DATA SHOWN ▸

*****

(* ===== verification/NedSpace.v ===== *)
(** What the allocator relies on in its memory spaces, and that the memory spaces of
    malloc.c.h keep it.

    [NedPool] takes the answers of the memory spaces as arguments, with [answer_ok] and
    [realloc_ok] as their contract, and has the blocks given out in [owned].
    [MemorySpace] is that contract with the operations; [Dl_space] is its implementation by
    [mspace_malloc], [mspace_realloc] and [mspace_free], over any system that maps memory as
    [System] says; [high_memory] is such a system. *)
From stdpp Require Import gmap.
From S2P Require Import Prelude DlBins DlTree DlFit DlSmall DlSpace DlLayout DlInv DlBlocks DlMalloc DlFree DlRun DlSystem DlGrow DlSysAlloc DlTrim DlRealloc DlResize DlAlign DlHeap NedCache NedPool.
Local Open Scope Z_scope.

(** ** The contract *)
(** A space [s] that has the blocks of [owned p]: a request is answered as the
    pool relies on, and a block can be resized and given back; in all cases the space keeps
    the account of the pool. *)
Class MemorySpace (S : Type) := {
  sp_malloc : Z -> S -> option (Answer * S);
  sp_realloc : Z -> Z -> S -> option (Answer * S);
  sp_free : Z -> S -> option S;
  sp_backs : S -> nedpool -> Prop;
  sp_malloc_ok : forall s p size, sp_backs s p -> in_u 64 size -> exists answer s', sp_malloc size s = Some (answer, s') /\ answer_ok p size answer /\ sp_backs s' (CallMalloc answer p).2;
  sp_realloc_ok : forall s p mem size, sp_backs s p -> is_Some (owned p !! mem) -> in_u 64 size -> exists answer s', sp_realloc mem size s = Some (answer, s') /\ realloc_ok p mem size answer /\ sp_backs s' (CallRealloc mem answer p).2;
  sp_free_ok : forall s p mem, sp_backs s p -> is_Some (owned p !! mem) -> exists s', sp_free mem s = Some s' /\ sp_backs s' (CallFree mem p) }.

(** ** The system *)
(** What [mmap], [mremap] and [munmap] answer: memory that the space has not got yet, or none. *)
Class System (P : malloc_params) := {
  os_map_chunk : Z -> mspace -> option Z;
  os_map : Z -> mspace -> option Z;
  os_remap : Z -> Z -> mspace -> option Z;
  os_unmap : Z -> Z -> bool;
  os_malloc_ok : forall bytes m, malloc_answers P bytes m (os_map_chunk bytes m) (os_map bytes m);
  os_remap_ok : forall mem bytes m, remap_answers P mem bytes m (os_remap mem bytes m) }.

(** ** The implementation *)
Section Space.
Context (P : malloc_params) (HP : params_ok P) {Sys : System P}.

(** The answer with [nedblksize] of the block: its chunk without the overhead. *)
Definition with_size (m : mspace) (mem : Z) : option (Answer * mspace) :=
  if mem =? 0 then Some (None, m) else c ← read m (mem2chunk mem); Some (Some (mem, chunksize c - overhead_for c), m).
Definition space_malloc (size : Z) (m : mspace) : option (Answer * mspace) :=
  '(m, mem) ← mspace_malloc P size (os_map_chunk size m) (os_map size m) m; with_size m mem.
Definition space_realloc (mem size : Z) (m : mspace) : option (Answer * mspace) :=
  '(m, mem, _) ← mspace_realloc P os_unmap mem size (os_map_chunk size m) (os_map size m) (os_remap mem size m) m; with_size m mem.
Definition space_free (mem : Z) (m : mspace) : option mspace := mspace_free P os_unmap mem m.

(** The blocks of the pool are chunks of [H]. *)
Definition owns (p : nedpool) (H : list (Z * Z)) : Prop := forall mem u, owned p !! mem = Some u -> (mem2chunk mem, u + CHUNK_OVERHEAD) ∈ H.
Definition backs (m : mspace) (p : nedpool) : Prop := exists L Ms Mt, space_inv m L Ms Mt /\ owns p (held m L).

Lemma with_size_block m L Ms Mt p sz : space_inv m L Ms Mt -> (p, sz) ∈ held m L -> 0 < p -> with_size m (chunk2mem p) = Some (Some (chunk2mem p, sz - CHUNK_OVERHEAD), m).
Proof using Type.
  intros (O & _) Hin Hp. destruct (held_head m L Ms Mt _ p sz O Hin) as (Er & Es & _). unfold with_size. rewrite (proj2 (Z.eqb_neq _ 0)) by (unfold chunk2mem; lia). rewrite mem_chunk, Er. cbn [mbind option_bind]. rewrite Es.
  replace (overhead_for (heads_of_space m p)) with CHUNK_OVERHEAD by (unfold overhead_for; by destruct (is_mmapped _)). done.
Qed.

(** A block handed out beside the chunks [rest], which have the blocks of the pool [q]. *)
Lemma new_owned m L Ms Mt p sz rest lost (q : nedpool) : space_inv m L Ms Mt -> held m L ≡ₚ (p, sz) :: rest ++ lost -> owns q rest -> owned q !! chunk2mem p = None /\ backs m (set_owned (<[chunk2mem p := sz - CHUNK_OVERHEAD]> (owned q)) q).
Proof using Type.
  intros HI HH Hq. pose proof HI as (O & _). split.
  - destruct (owned q !! chunk2mem p) as [u|] eqn:E; [|done]. exfalso. apply Hq in E. rewrite mem_chunk in E. pose proof (held_nodup m L Ms Mt _ O) as Hd. rewrite HH in Hd. cbn in Hd. apply NoDup_cons in Hd as [Hd _]. apply Hd, list_elem_of_fmap. eexists. split; [|apply elem_of_app; by left]. done.
  - exists L, Ms, Mt. split; [done|]. intros mem u. cbn [owned set_owned]. rewrite HH. intros [[<- <-]|[_ E]]%lookup_insert_Some; [rewrite mem_chunk; replace (sz - CHUNK_OVERHEAD + CHUNK_OVERHEAD) with sz by lia; by left|right; apply elem_of_app; left; by apply Hq].
Qed.

Lemma drop_owned p H mem u rest : owns p H -> owned p !! mem = Some u -> H ≡ₚ (mem2chunk mem, u + CHUNK_OVERHEAD) :: rest -> owns (CallFree mem p) rest.
Proof using Type.
  intros Ho Hm HR mem' v. cbn [owned CallFree set_owned]. intros [Hne E]%lookup_delete_Some. apply Ho in E. rewrite HR in E. apply elem_of_cons in E as [E|?]; [|done]. exfalso. apply Hne. injection E as E _. rewrite <- (chunk_mem mem), <- (chunk_mem mem'). by f_equal.
Qed.

Lemma space_malloc_backs m p size : backs m p -> in_u 64 size -> exists answer m', space_malloc size m = Some (answer, m') /\ answer_ok p size answer /\ backs m' (CallMalloc answer p).2.
Proof using Type*.
  intros (L & Ms & Mt & HI & Ho) Hs. unfold space_malloc. destruct (os_malloc_ok size m) as [Hdm Hmp].
  destruct (mspace_malloc_ok P size _ _ m L Ms Mt HP HI Hs Hdm Hmp) as [(E & _)|(m1 & a & sz & L1 & Ms1 & Mt1 & E & Ha & [Hsz _] & HI1 & HH)]; rewrite E; cbn [mbind option_bind].
  - exists None, m. split; [done|]. split; [done|]. by exists L, Ms, Mt.
  - rewrite (with_size_block m1 L1 Ms1 Mt1 a sz HI1) by (done || (rewrite HH; by left)). eexists _, m1. split; [done|]. destruct (new_owned m1 L1 Ms1 Mt1 a sz (held m L) [] p HI1) as [Hn HB]; [by rewrite app_nil_r|done|]. split; [|exact HB].
    pose proof (served_room size sz Hs Hsz). destruct (held_head m1 L1 Ms1 Mt1 _ a sz (proj1 HI1) ltac:(rewrite HH; by left)) as (_ & _ & _ & _ & H32 & _). unfold CHUNK_OVERHEAD in *. cbn. unfold chunk2mem. split_and!; [lia|done|lia|lia].
Qed.

Lemma space_realloc_backs m p mem size : backs m p -> is_Some (owned p !! mem) -> in_u 64 size -> exists answer m', space_realloc mem size m = Some (answer, m') /\ realloc_ok p mem size answer /\ backs m' (CallRealloc mem answer p).2.
Proof using Type*.
  intros (L & Ms & Mt & HI & Ho) [u Hu] Hs. unfold space_realloc. pose proof (Ho _ _ Hu) as Hin. destruct (os_malloc_ok size m) as [Hdm Hmp]. pose proof (os_remap_ok mem size m) as Hmr. rewrite <- (chunk_mem mem) in Hmr at 1.
  destruct (mspace_realloc_ok P os_unmap m L Ms Mt HP HI (mem2chunk mem) _ Hin size Hs _ _ (os_remap mem size m) Hdm Hmp) as [[E _]|(m1 & a & sz & c & L1 & Ms1 & Mt1 & rest & lost & E & Ha & Hsz & HI1 & HR & HH & _)].
  - intros d Hd Ed. apply Hmr; [done|]. by rewrite chunk_mem.
  - rewrite chunk_mem in E. rewrite E. cbn [mbind option_bind]. exists None, m. split; [done|]. split; [done|]. by exists L, Ms, Mt.
  - rewrite chunk_mem in E. rewrite E. cbn [mbind option_bind]. rewrite (with_size_block m1 L1 Ms1 Mt1 a sz HI1) by (done || (rewrite HH; by left)). eexists _, m1. split; [done|]. destruct (new_owned m1 L1 Ms1 Mt1 a sz rest lost (CallFree mem p) HI1 HH) as [Hn HB]; [by apply (drop_owned p (held m L) mem u)|]. split; [|exact HB].
    destruct (held_head m1 L1 Ms1 Mt1 _ a sz (proj1 HI1) ltac:(rewrite HH; by left)) as (_ & _ & _ & _ & H32 & _). cbn [owned CallFree set_owned] in Hn. apply lookup_delete_None in Hn. unfold CHUNK_OVERHEAD in *. cbn. split_and!; [unfold chunk2mem; lia|destruct Hn as [Hn|Hn]; [by right|by left]|lia|lia].
Qed.

Lemma space_free_backs m p mem : backs m p -> is_Some (owned p !! mem) -> exists m', space_free mem m = Some m' /\ backs m' (CallFree mem p).
Proof using Type*.
  intros (L & Ms & Mt & HI & Ho) [u Hu]. pose proof (Ho _ _ Hu) as Hin. apply elem_of_Permutation in Hin as [rest HR]. destruct (free_held P os_unmap m L Ms Mt _ _ rest HP HI HR) as (m1 & L1 & Ms1 & Mt1 & lost & E & HI1 & HH & _). rewrite chunk_mem in E.
  exists m1. split; [done|]. exists L1, Ms1, Mt1. split; [done|]. intros mem' v Hv. rewrite HH. apply elem_of_app. left. by apply (drop_owned p (held m L) mem u rest Ho Hu HR).
Qed.

Definition Dl_space : MemorySpace mspace := {|
  sp_malloc := space_malloc; sp_realloc := space_realloc; sp_free := space_free; sp_backs := backs; sp_malloc_ok := space_malloc_backs; sp_realloc_ok := space_realloc_backs; sp_free_ok := space_free_backs |}.
End Space.

(** ** A system *)
(** New memory is behind all that the space has, at the next page. *)
Definition high (l : list (Z * Z)) : Z := foldr (fun r h => Z.max r.2 h) 0 l.
Definition next_page (l : list (Z * Z)) : Z := (high l / 4096 + 1) * 4096.
Definition place (n : Z) (m : mspace) : option Z :=
  let a := next_page (maps m ++ direct m) in if (0 <? n) && (a + n <=? 2 ^ 64) then Some a else None.

Lemma high_bound l r : r ∈ l -> r.2 <= high l.
Proof. induction l as [|r' l IH]; [by intros ?%elem_of_nil|]. intros [->|H]%elem_of_cons; change (high (r' :: l)) with (Z.max r'.2 (high l)); [lia|]. specialize (IH H). lia. Qed.
Lemma high_nonneg l : 0 <= high l.
Proof. induction l as [|r l IH]; [done|]. change (high (r :: l)) with (Z.max r.2 (high l)). lia. Qed.
Lemma next_page_spec l : 0 < next_page l /\ next_page l mod 8 = 0 /\ high l < next_page l.
Proof.
  unfold next_page. pose proof (high_nonneg l) as H0. pose proof (Z.div_mod (high l) 4096 ltac:(lia)). pose proof (Z.mod_pos_bound (high l) 4096 ltac:(lia)). pose proof (Z.div_pos (high l) 4096 H0 ltac:(lia)). split; [lia|]. split; [|lia].
  change 4096 with (512 * 8). rewrite Z.mul_assoc. by apply Z.mod_mul.
Qed.

Lemma place_fresh n m a : place n m = Some a -> fresh_memory m a n.
Proof.
  unfold place. destruct (_ && _) eqn:E; [|done]. intros [= <-]. apply andb_true_iff in E as [E1%Z.ltb_lt E2%Z.leb_le]. destruct (next_page_spec (maps m ++ direct m)) as (H1 & H2 & H3). split; [done|]. split; [done|]. split; [done|]. intros r Hr. left. cbn. pose proof (high_bound _ _ Hr). lia.
Qed.
Lemma unmap_bound lo hi l r : r ∈ unmap lo hi l -> exists r', r' ∈ l /\ r.2 <= r'.2.
Proof.
  unfold unmap. intros (r' & Hr & Hin)%list_elem_of_bind. exists r'. split; [done|]. unfold unmap1 in Hr. apply elem_of_app in Hr as [Hr|Hr]; (destruct (_ <? _); [|by apply elem_of_nil in Hr]); apply list_elem_of_singleton in Hr as ->; cbn; lia.
Qed.
Lemma place_remapped lo hi n m a : place n m = Some a -> fresh_memory (munmap lo hi m) a n.
Proof.
  intros E. pose proof (place_fresh n m a E) as (H1 & H2 & H3 & _). split; [done|]. split; [done|]. split; [done|]. unfold place in E. destruct (_ && _); [|done]. injection E as <-. destruct (next_page_spec (maps m ++ direct m)) as (_ & _ & Hh). intros r Hr. left. cbn in *.
  assert (Hb : exists r', r' ∈ maps m ++ direct m /\ r.2 <= r'.2). { apply elem_of_app in Hr as [Hr|Hr]; apply unmap_bound in Hr as (r' & Hr' & Hle); exists r'; (split; [apply elem_of_app; auto|done]). }
  destruct Hb as (r' & Hr' & Hle). pose proof (high_bound _ _ Hr'). lia.
Qed.

Definition room (P : malloc_params) (bytes : Z) (m : mspace) : bool := forallb (fun s => seg_size s + sys_size P (needed bytes) <? 2 ^ 40) (segs m).
#[export] Instance high_memory P : System P.
Proof.
  refine {| os_map_chunk bytes m := place (mmap_size P (needed bytes)) m; os_map bytes m := if room P bytes m then place (sys_size P (needed bytes)) m else None;
    os_remap mem bytes m := if 0 <? mmap_size P (request2size bytes) then place (mmap_size P (request2size bytes)) m else None; os_unmap base size := true |}.
  - intros bytes m. split; unfold direct_answer, system_answer; [destruct (place _ _) as [a|] eqn:E; [by apply place_fresh|done]|]. destruct (room P bytes m) eqn:Er; [|done]. destruct (place _ _) as [a|] eqn:E; [|done]. split; [by apply place_fresh|].
    intros s Hs. apply Z.ltb_lt. unfold room in Er. rewrite forallb_forall in Er. by apply Er, list_elem_of_In.
  - intros mem bytes m d Hd Ed. unfold remap_answer. destruct (Z.ltb_spec 0 (mmap_size P (request2size bytes))); [|done]. destruct (place _ _) as [a|] eqn:E; [|done]. split; [done|]. by apply place_remapped.
Defined.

*****

Looking at the records above, return exactly the lines from the line with "(** A block" to the line with "Lemma new_owned m", both ends included.

(** A block handed out beside the chunks [rest], which have the blocks of the pool [q]. *)
Lemma new_owned m L Ms Mt p sz rest lost (q : nedpool) : space_inv m L Ms Mt -> held m L ≡ₚ (p, sz) :: rest ++ lost -> owns q rest -> owned q !! chunk2mem p = None /\ backs m (set_owned (<[chunk2mem p := sz - CHUNK_OVERHEAD]> (owned q)) q).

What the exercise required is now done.